In order to more clearly illustrate the technical solutions in the embodiments of the present invention, the drawings needed to be used in the description of the embodiments will be briefly introduced below, and it is obvious that the drawings in the following description are only some embodiments of the present invention, and it is obvious for those skilled in the art to obtain other drawings based on these drawings without creative efforts.

Fig. 1 is an execution flow diagram of a line draft coloring method according to an embodiment of the present invention;

fig. 2 is a schematic network structure diagram of a line draft coloring model generator according to an embodiment of the present invention;

fig. 3 is a schematic network structure diagram of an attention screening mechanism according to an embodiment of the present invention.

Detailed Description

In order to make the objects, technical solutions and advantages of the present invention more apparent, embodiments of the present invention will be described in detail with reference to the accompanying drawings.

First embodiment

The embodiment provides a line draft coloring method, which can be implemented by an electronic device, and the electronic device can be a terminal or a server.
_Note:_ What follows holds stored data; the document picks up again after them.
(* ===== verification/SuThms.v ===== *)
(** * Accounts: theorems

    The kernel decides [sys_su] as the files say, in step with the library that
    writes the files and checks the password at login, and an account that the
    library adds is the one found afterwards. *)

From S2P Require Import Prelude Bytes Esito ShaSpec ShaBlocco Sha256 Sha256Flusso.
From S2P Require Import Sha256K ShaThms Su SuSpec SuPassi Exuser ExuserPassi.

(** Examples: an archive with root and one user, memory with two strings. *)
Definition parole_in (a : Z) (s : list Z) (mem : Z -> Z) : Z -> Z :=
  fun x => if (a <=? x) && (x <? a + Z.of_nat (length s)) then nth (Z.to_nat (x - a)) s 0 else mem x.

Definition x_mem : Z -> Z := parole_in 0x8000 [97; 98] (parole_in 0x9000 [120; 121; 122] (fun _ => 0)).

Definition x_pila : Pila :=
  mkPila (replicate 32 1) (replicate 80 2) (replicate 160 3) (replicate 16 4) (replicate 16 5) (replicate 64 6).

Definition x_ombra : list Z := Eval vm_compute in 97 :: 98 :: 58 :: 115 :: 58 :: impronta [115] [120; 121; 122] ++ [10].

(** "ab:1000:100", its shadow line with the salt "s" and the password "xyz", and "ab" among the
    administrators. *)
Definition x_archivio : Archivio :=
  mkA (Some [97; 98; 58; 49; 48; 48; 48; 58; 49; 48; 48; 10])
      (Some x_ombra)
      (Some [35; 10; 97; 98; 32; 13; 10]).

Lemma x_mem_byte a : 0 <= x_mem a < 256.
Proof.
  unfold x_mem, parole_in. repeat destruct (_ && _); [| |lia];
    destruct (Z.to_nat _) as [|[|[|[|k]]]]; cbn; lia.
Qed.

Lemma x_ombra_ok : file_ok (Some x_ombra).
Proof.
  intros t Ht. injection Ht as <-. apply Forall_forall. intros x Hx.
  assert (E : forallb (fun x => (0 <=? x) && (x <? 256)) x_ombra = true) by (vm_compute; reflexivity).
  rewrite forallb_forall in E. specialize (E x (proj1 (list_elem_of_In _ _) Hx)). lia.
Qed.

Lemma x_pila_ok : pila_ok x_pila.
Proof. by split. Qed.



(** The kernel and the library agree on passwords: for a valid name, a password of
    80 characters at most, and files whose lines fit in the array of the library
    and whose salt is not longer than the ones it makes, both checks return, and
    [exuser_verifica] says yes exactly when [sys_su] finds the password right. *)
Theorem su_exuser_agree mem fs l nome pass sn sp :
  (forall a, 0 <= mem a < 256) -> pila_ok l ->
  stringa (dal_chiamante mem nome) sn -> stringa (dal_chiamante mem pass) sp -> bytes sp ->
  nome_valido sn = true -> (length sp <= 80)%nat -> testo_ok (f_utenti fs) -> testo_ok (f_ombra fs) ->
  sali_ok (testo_di (f_ombra fs) FILE_MAX) sn ->
  exists b x o, exuser_verifica fs sn sp = Val (b, x) /\ su_password mem fs l nome pass = Val o /\
    (b = true <-> o <> None).
Proof.
  intros Hm Hl Hn Hp Hbp Hv Hlp Hu Ho Hs.
  destruct (exuser_verifica_val fs sn sp Hv Hbp Hlp Hu Ho Hs) as (x & E).
  pose proof (su_password_val mem nome pass sn sp Hn Hp Hbp ltac:(lia) fs l Hl (proj1 Ho)) as E2.
  eexists _, x, _. split; [exact E|]. split; [exact E2|]. change SU_FILE_MAX with FILE_MAX.
  destruct (conto (testo_di (f_utenti fs) FILE_MAX) sn) as [f|]; [|by split]. destruct (password_giusta _ sn sp); by split.
Qed.

Lemma x_testo_ok f : file_ok f -> forallb (fun r => (length r <? 192)%nat && forallb (fun x => negb (x =? 0)) r) (righe (testo_di f FILE_MAX)) = true ->
  testo_ok f.
Proof.
  intros Hf E. split; [done|]. apply Forall_forall. intros r Hr. rewrite forallb_forall in E.
  specialize (E r (proj1 (list_elem_of_In _ _) Hr)). apply andb_true_iff in E as [E1 E2]. split; [by apply Nat.ltb_lt|].
  apply Forall_forall. intros x Hx. rewrite forallb_forall in E2. specialize (E2 x (proj1 (list_elem_of_In _ _) Hx)). lia.
Qed.

Lemma x_utenti_ok : file_ok (f_utenti x_archivio).
Proof. intros t Ht. injection Ht as <-. repeat (apply Forall_cons; split; [lia|]). constructor. Qed.

Lemma x_stringa a s : Forall (fun x => x <> 0) s -> x_mem (u32 (a + Z.of_nat (length s))) = 0 ->
  forallb (fun k => x_mem (u32 (a + Z.of_nat k)) =? nth k s 0) (seq 0 (length s)) = true -> stringa (dal_chiamante x_mem a) s.
Proof.
  intros Hs H0 E. rewrite forallb_forall in E.
  assert (Hk : forall k, (k < length s)%nat -> x_mem (u32 (a + Z.of_nat k)) = nth k s 0).
  { intros k Hk. apply Z.eqb_eq. apply E, in_seq. lia. }
  assert (N : forall j, (j < length s)%nat -> x_mem (u32 (a + Z.of_nat j)) <> 0) by (intros j Hj; rewrite Hk by done; by apply nth_non_zero).
  split; [done|]. split; [by rewrite (dal_chiamante_val _ _ (length s)), H0 by done|].
  intros k Hlt. by rewrite (dal_chiamante_val _ _ (length s)), Hk by (done || lia).
Qed.

Lemma su_exuser_agree_witness :
  exists b x o, exuser_verifica x_archivio [97; 98] [120; 121; 122] = Val (b, x) /\
    su_password x_mem x_archivio x_pila 0x8000 0x9000 = Val o /\ (b = true <-> o <> None).
Proof.
  apply (su_exuser_agree x_mem x_archivio x_pila 0x8000 0x9000 [97; 98] [120; 121; 122]).
  - exact x_mem_byte.
  - exact x_pila_ok.
  - apply x_stringa; [repeat constructor; discriminate|vm_compute; reflexivity|vm_compute; reflexivity].
  - apply x_stringa; [repeat constructor; discriminate|vm_compute; reflexivity|vm_compute; reflexivity].
  - repeat (apply Forall_cons; split; [lia|]). constructor.
  - reflexivity.
  - cbn. lia.
  - apply x_testo_ok; [exact x_utenti_ok|vm_compute; reflexivity].
  - apply x_testo_ok; [exact x_ombra_ok|vm_compute; reflexivity].
  - intros f Hf. vm_compute in Hf. injection Hf as <-. cbn. lia.
Defined.

(** ** Adding an account *)

(** A file as the archive keeps it, with room for a line in what is read of it. *)
Definition archiviato (f : option (list Z)) : Prop :=
  testo_ok f /\ a_capo (default [] f) /\ Z.of_nat (length (default [] f)) + Z.of_nat RIGA_MAX < Z.of_nat FILE_MAX.

Lemma archiviato_testo f : archiviato f -> testo_di f FILE_MAX = default [] f.
Proof.
  intros (_ & _ & Hl). unfold testo_di. destruct f as [t|]; [|done]. cbn [default id] in *.
  unfold su_leggi. cbn [fmap option_fmap option_map default id]. apply take_ge. lia.
Qed.

Lemma testo_aggiunta f r : archiviato f -> bytes r -> (length r < RIGA_MAX - 1)%nat -> senza 10 r -> Forall (fun x => x <> 0) r ->
  let f' := Some (default [] f ++ r ++ [10]) in
  testo_ok f' /\ testo_di f' FILE_MAX = default [] f ++ r ++ [10].
Proof.
  intros Ha Hb Hl Hr H0 f'. pose proof (archiviato_testo f Ha) as Et. destruct Ha as ([Hf Hc] & Ht & Hlen). rewrite Et in Hc.
  assert (E : testo_di f' FILE_MAX = default [] f ++ r ++ [10]).
  { unfold testo_di, su_leggi, f'. cbn [fmap option_fmap option_map default id]. apply take_ge. rewrite !length_app. cbn [length]. lia. }
  split; [|exact E]. split.
  - intros t Et'. injection Et' as <-. apply Forall_app. split.
    + destruct f as [t|]; [|constructor]. by apply Hf.
    + apply Forall_app. split; [done|]. apply Forall_singleton. lia.
  - rewrite E. apply righe_corte_aggiunta; try done. lia.
Qed.

(** The salt that [aggiungi_utente] takes from the seed. *)
Definition sale_di (semi : list Z) : list Z := take 16 (in_cifre (SHA256 semi)).

Lemma sale_di_ok semi : length (sale_di semi) = 16%nat /\ Forall e_cifra (sale_di semi).
Proof.
  unfold sale_di. destruct (SHA256_ok semi) as [Hl Hb]. split; [rewrite length_take, length_in_cifre, Hl; done|].
  pose proof (cifre_cifra _ Hb) as Hc. rewrite Hl in Hc. apply (Forall_take _ 16) in Hc. by rewrite take_take in Hc.
Qed.

Lemma e_cifra_ok l : Forall e_cifra l -> bytes l /\ senza 58 l /\ senza 10 l /\ Forall (fun x => x <> 0) l.
Proof. intros Hl. repeat split; (eapply Forall_impl; [exact Hl|]); unfold e_cifra; cbn; lia. Qed.

Lemma riga_di_ok nome a b : nome_valido nome = true -> bytes a -> bytes b -> senza 10 a -> senza 10 b ->
  Forall (fun x => x <> 0) a -> Forall (fun x => x <> 0) b ->
  bytes (riga_di nome a b) /\ senza 10 (riga_di nome a b) /\ Forall (fun x => x <> 0) (riga_di nome a b) /\
  length (riga_di nome a b) = (length nome + length a + length b + 2)%nat.
Proof.
  intros Hv H1 H2 H3 H4 H5 H6. destruct (nome_valido_ok nome Hv) as (_ & _ & Hf). unfold riga_di, bytes, senza.
  rewrite !Forall_app, !Forall_cons, !Forall_app, !Forall_cons.
  repeat (split || done || lia || (eapply Forall_impl; [exact Hf|]; cbn; lia)).
  rewrite length_app. cbn [length]. rewrite length_app. cbn [length]. lia.
Qed.

Lemma e_decimale_ok l : Forall e_decimale l -> bytes l /\ senza 58 l /\ senza 10 l /\ Forall (fun x => x <> 0) l.
Proof. intros Hl. repeat split; (eapply Forall_impl; [exact Hl|]); unfold e_decimale; cbn; lia. Qed.

(** The two lines that are appended. *)
Definition riga_ombra (nome pass semi : list Z) : list Z := riga_di nome (sale_di semi) (impronta (sale_di semi) pass).
Definition riga_utenti (nome : list Z) (uid gid : Z) : list Z := riga_di nome (decimale uid) (decimale gid).

Section Adding.

Context (fs : Archivio) (nome pass semi : list Z) (uid gid : Z).
Context (Hv : nome_valido nome = true).
Context (Huid : 0 <= uid < W32) (Hgid : 0 <= gid < W32).
Context (Hu : archiviato (f_utenti fs)) (Ho : archiviato (f_ombra fs)).

Lemma riga_ombra_ok : bytes (riga_ombra nome pass semi) /\ senza 10 (riga_ombra nome pass semi) /\
  Forall (fun x => x <> 0) (riga_ombra nome pass semi) /\ (length (riga_ombra nome pass semi) < RIGA_MAX - 2)%nat.
Proof.
  destruct (sale_di_ok semi) as [Hls Hcs]. destruct (impronta_cifre (sale_di semi) pass) as [Hli Hci].
  destruct (e_cifra_ok _ Hcs) as (S1 & S2 & S3 & S4), (e_cifra_ok _ Hci) as (I1 & I2 & I3 & I4).
  destruct (riga_di_ok nome _ _ Hv S1 I1 S3 I3 S4 I4) as (R1 & R2 & R3 & R4). destruct (nome_valido_ok nome Hv) as (_ & Hn & _).
  unfold riga_ombra. rewrite R4. unfold RIGA_MAX. do 3 (split; [done|]). lia.
Qed.

Lemma riga_utenti_ok : bytes (riga_utenti nome uid gid) /\ senza 10 (riga_utenti nome uid gid) /\
  Forall (fun x => x <> 0) (riga_utenti nome uid gid) /\ (length (riga_utenti nome uid gid) < RIGA_MAX - 2)%nat.
Proof.
  destruct (decimale_ok uid Huid) as (_ & Hcu & Hlu), (decimale_ok gid Hgid) as (_ & Hcg & Hlg).
  destruct (e_decimale_ok _ Hcu) as (S1 & S2 & S3 & S4), (e_decimale_ok _ Hcg) as (I1 & I2 & I3 & I4).
  destruct (riga_di_ok nome _ _ Hv S1 I1 S3 I3 S4 I4) as (R1 & R2 & R3 & R4). destruct (nome_valido_ok nome Hv) as (_ & Hn & _).
  unfold riga_utenti. rewrite R4. unfold RIGA_MAX. do 3 (split; [done|]). lia.
Qed.

(** The archive with the two lines. *)
Definition con_conto : Archivio :=
  mkA (Some (default [] (f_utenti fs) ++ riga_utenti nome uid gid ++ [10]))
      (Some (default [] (f_ombra fs) ++ riga_ombra nome pass semi ++ [10])) (f_amministratori fs).

Lemma aggiungi_utente_val n_o n_u : bytes pass -> (length pass <= 80)%nat -> bytes semi -> (RIGA_MAX <= n_o)%nat -> (RIGA_MAX <= n_u)%nat ->
  conto (default [] (f_utenti fs)) nome = None ->
  aggiungi_utente fs nome pass uid gid semi (Some n_o) (Some n_u) = Val (con_conto, 0).
Proof.
  intros Hp Hlp Hsemi Hno Hnu Hc. unfold aggiungi_utente, trova_utente.
  destruct (cerca_riga_val (f_utenti fs) nome 16 16 (proj1 Hu)) as (o & E & H). rewrite E. cbn [mbind esito_bind].
  rewrite (archiviato_testo _ Hu) in H. unfold conto in Hc. destruct (List.find _ _); [done|]. subst o. cbn [mbind esito_bind].
  unfold sale_nuovo. rewrite (esa_di_val semi Hsemi). cbn [mbind esito_bind]. rewrite take_take. change (16 `min` 64)%nat with 16%nat.
  fold (sale_di semi). destruct (sale_di_ok semi) as [Hls Hcs]. destruct (e_cifra_ok _ Hcs) as (Hbs & _).
  rewrite impronta_di_val by (done || lia). cbn [mbind esito_bind].
  assert (El : forall a b : list Z, nome ++ 58 :: a ++ 58 :: b ++ [10] = riga_di nome a b ++ [10]).
  { intros a b. unfold riga_di. rewrite <- app_assoc. cbn [app]. by rewrite <- app_assoc. }
  rewrite !El. fold (riga_ombra nome pass semi). fold (riga_utenti nome uid gid).
  destruct riga_ombra_ok as (_ & _ & _ & L1). destruct riga_utenti_ok as (_ & _ & _ & L2).
  assert (T1 : forall r, (length r < RIGA_MAX - 2)%nat -> take (RIGA_MAX - 1) (r ++ [10]) = r ++ [10])
    by (intros r Hr; apply take_ge; rewrite length_app; cbn [length]; lia).
  rewrite !T1 by done. unfold scrivi_riga.
  assert (T2 : forall (r : list Z) n, (length r < RIGA_MAX - 2)%nat -> (RIGA_MAX <= n)%nat ->
             take n (r ++ [10]) = r ++ [10] /\ Nat.ltb n (length (r ++ [10])) = false).
  { intros r n Hr Hn. rewrite length_app. cbn [length]. split; [apply take_ge; rewrite length_app; cbn [length]; lia|].
    apply Nat.ltb_ge. lia. }
  destruct (T2 _ n_o L1 Hno) as [-> ->]. destruct (T2 _ n_u L2 Hnu) as [-> ->]. reflexivity.
Qed.

Lemma con_conto_ok : testo_ok (f_utenti con_conto) /\ testo_ok (f_ombra con_conto) /\
  testo_di (f_utenti con_conto) FILE_MAX = default [] (f_utenti fs) ++ riga_utenti nome uid gid ++ [10] /\
  testo_di (f_ombra con_conto) FILE_MAX = default [] (f_ombra fs) ++ riga_ombra nome pass semi ++ [10].
Proof.
  destruct riga_ombra_ok as (O1 & O2 & O3 & O4), riga_utenti_ok as (U1 & U2 & U3 & U4).
  destruct (testo_aggiunta (f_utenti fs) (riga_utenti nome uid gid) Hu U1 ltac:(lia) U2 U3) as [HU EU].
  destruct (testo_aggiunta (f_ombra fs) (riga_ombra nome pass semi) Ho O1 ltac:(lia) O2 O3) as [HO EO].
  exact (conj HU (conj HO (conj EU EO))).
Qed.

Lemma conto_utenti_dopo nome' : conto (testo_di (f_utenti con_conto) FILE_MAX) nome'
  = match conto (default [] (f_utenti fs)) nome' with Some f => Some f
    | None => if bool_decide (nome = nome') then Some [nome; decimale uid; decimale gid] else None end.
Proof.
  destruct con_conto_ok as (_ & _ & -> & _). destruct Hu as (_ & Hc & _).
  destruct (decimale_ok uid Huid) as (_ & Hcu & _), (decimale_ok gid Hgid) as (_ & Hcg & _).
  destruct (e_decimale_ok _ Hcu) as (_ & S2 & S3 & _), (e_decimale_ok _ Hcg) as (_ & I2 & I3 & _).
  by apply conto_aggiunta.
Qed.

Lemma conto_ombra_dopo nome' : conto (testo_di (f_ombra con_conto) FILE_MAX) nome'
  = match conto (default [] (f_ombra fs)) nome' with Some f => Some f
    | None => if bool_decide (nome = nome') then Some [nome; sale_di semi; impronta (sale_di semi) pass] else None end.
Proof.
  destruct con_conto_ok as (_ & _ & _ & ->). destruct Ho as (_ & Hc & _).
  destruct (sale_di_ok semi) as [_ Hcs]. destruct (impronta_cifre (sale_di semi) pass) as [_ Hci].
  destruct (e_cifra_ok _ Hcs) as (_ & S2 & S3 & _), (e_cifra_ok _ Hci) as (_ & I2 & I3 & _).
  by apply conto_aggiunta.
Qed.

(** The password that counts: the one of an older line of the shadow file, if there
    is one. *)
Definition vale (pass' : list Z) : bool :=
  match conto (default [] (f_ombra fs)) nome with
  | Some _ => password_giusta (default [] (f_ombra fs)) nome pass'
  | None => bool_decide (impronta (sale_di semi) pass = impronta (sale_di semi) pass')
  end.

Lemma password_dopo pass' : password_giusta (testo_di (f_ombra con_conto) FILE_MAX) nome pass' = vale pass'.
Proof.
  unfold vale, password_giusta. rewrite conto_ombra_dopo. destruct (conto (default [] (f_ombra fs)) nome) as [f|]; [done|].
  rewrite bool_decide_true by done. cbn [nth]. destruct (sale_di_ok semi) as [Hls Hcs]. destruct (e_cifra_ok _ Hcs) as (_ & _ & _ & S4).
  rewrite (take_ge (sale_di semi)) by lia. rewrite (fino_zero_id _ S4).
  destruct (impronta_ok (sale_di semi) pass) as [Hli _]. by rewrite (take_ge (impronta _ pass)) by lia.
Qed.

End Adding.


Lemma x_archiviato f : testo_ok f -> bool_decide (default [] f = []) || (List.last (default [] f) 0 =? 10) = true ->
  (Z.of_nat (length (default [] f)) + Z.of_nat RIGA_MAX <? Z.of_nat FILE_MAX) = true -> archiviato f.
Proof.
  intros Ht Ha Hl. split; [done|]. split; [|by apply Z.ltb_lt]. unfold a_capo. apply orb_true_iff in Ha as [Ha%bool_decide_eq_true|Ha%Z.eqb_eq]; [by left | right].
  destruct (exists_last (l := default [] f)) as (l & x & E); [intros E; rewrite E in Ha; discriminate Ha|]. exists l. rewrite E in *. by rewrite last_last in Ha; subst x.
Qed.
The execution flow of the method is shown in fig. 1, and comprises the following steps:

s1, collecting color images, preprocessing the collected color images, generating line drafts according to the preprocessed color images, extracting corresponding color prompts by adopting a random covering fuzzy method, and constructing a training data set;

s2, introducing an attention screening mechanism at a jumping connection part of a generator model of the pix2pixGAN model to improve the pix2pixGAN model to obtain a line draft coloring model;

s3, training the line draft coloring model by using the training data set;

and S4, coloring the line draft to be colored by using the trained line draft coloring model.

Further, in this embodiment, the implementation process of S1 is specifically as follows:

collecting a large number of color images, and preprocessing the collected color images; wherein the pre-processing process comprises: rotating and mirroring a part of images in the collected color images to realize data expansion, and cutting all the images; wherein the cutting size is 256 multiplied by 256;

generating a line draft according to the preprocessed color image;

Further, in this embodiment, the generator model of the line draft coloring model has a structure as shown in fig. 2, and is designed based on a U-Net architecture, and is composed of an up-sampling module, a down-sampling module and an attention screening module; the process of the generator model generating a color image from the line draft and the corresponding color cues is as follows:

firstly, cascading single-channel line draft with the size of 256 multiplied by 256 and corresponding color prompts with the size of 256 multiplied by 3, sending the single-channel line draft and the corresponding color prompts into a network, then performing dimensionality reduction on an image through a multilayer downsampling module, and extracting features of all scales; then, deep information is extracted through an up-sampling module, and each up-sampling is fused with the corresponding feature extraction part; the down-sampling module and the up-sampling module both take a ReLU (Rectified Linear Unit) active layer, a 3 x 3 convolution and BN (Batch Normalization) layer as basic units, and introduce a residual mechanism to avoid gradient extinction and degradation problems of a deep network; the down-sampling and up-sampling operations adopt maximum pooling and inverse maximum pooling for scaling; after the upsampling operation, a LeakyRelu active layer, a 3 × 3 convolutional layer and a Tanh active layer are passed, finally producing a 256 × 256 color image.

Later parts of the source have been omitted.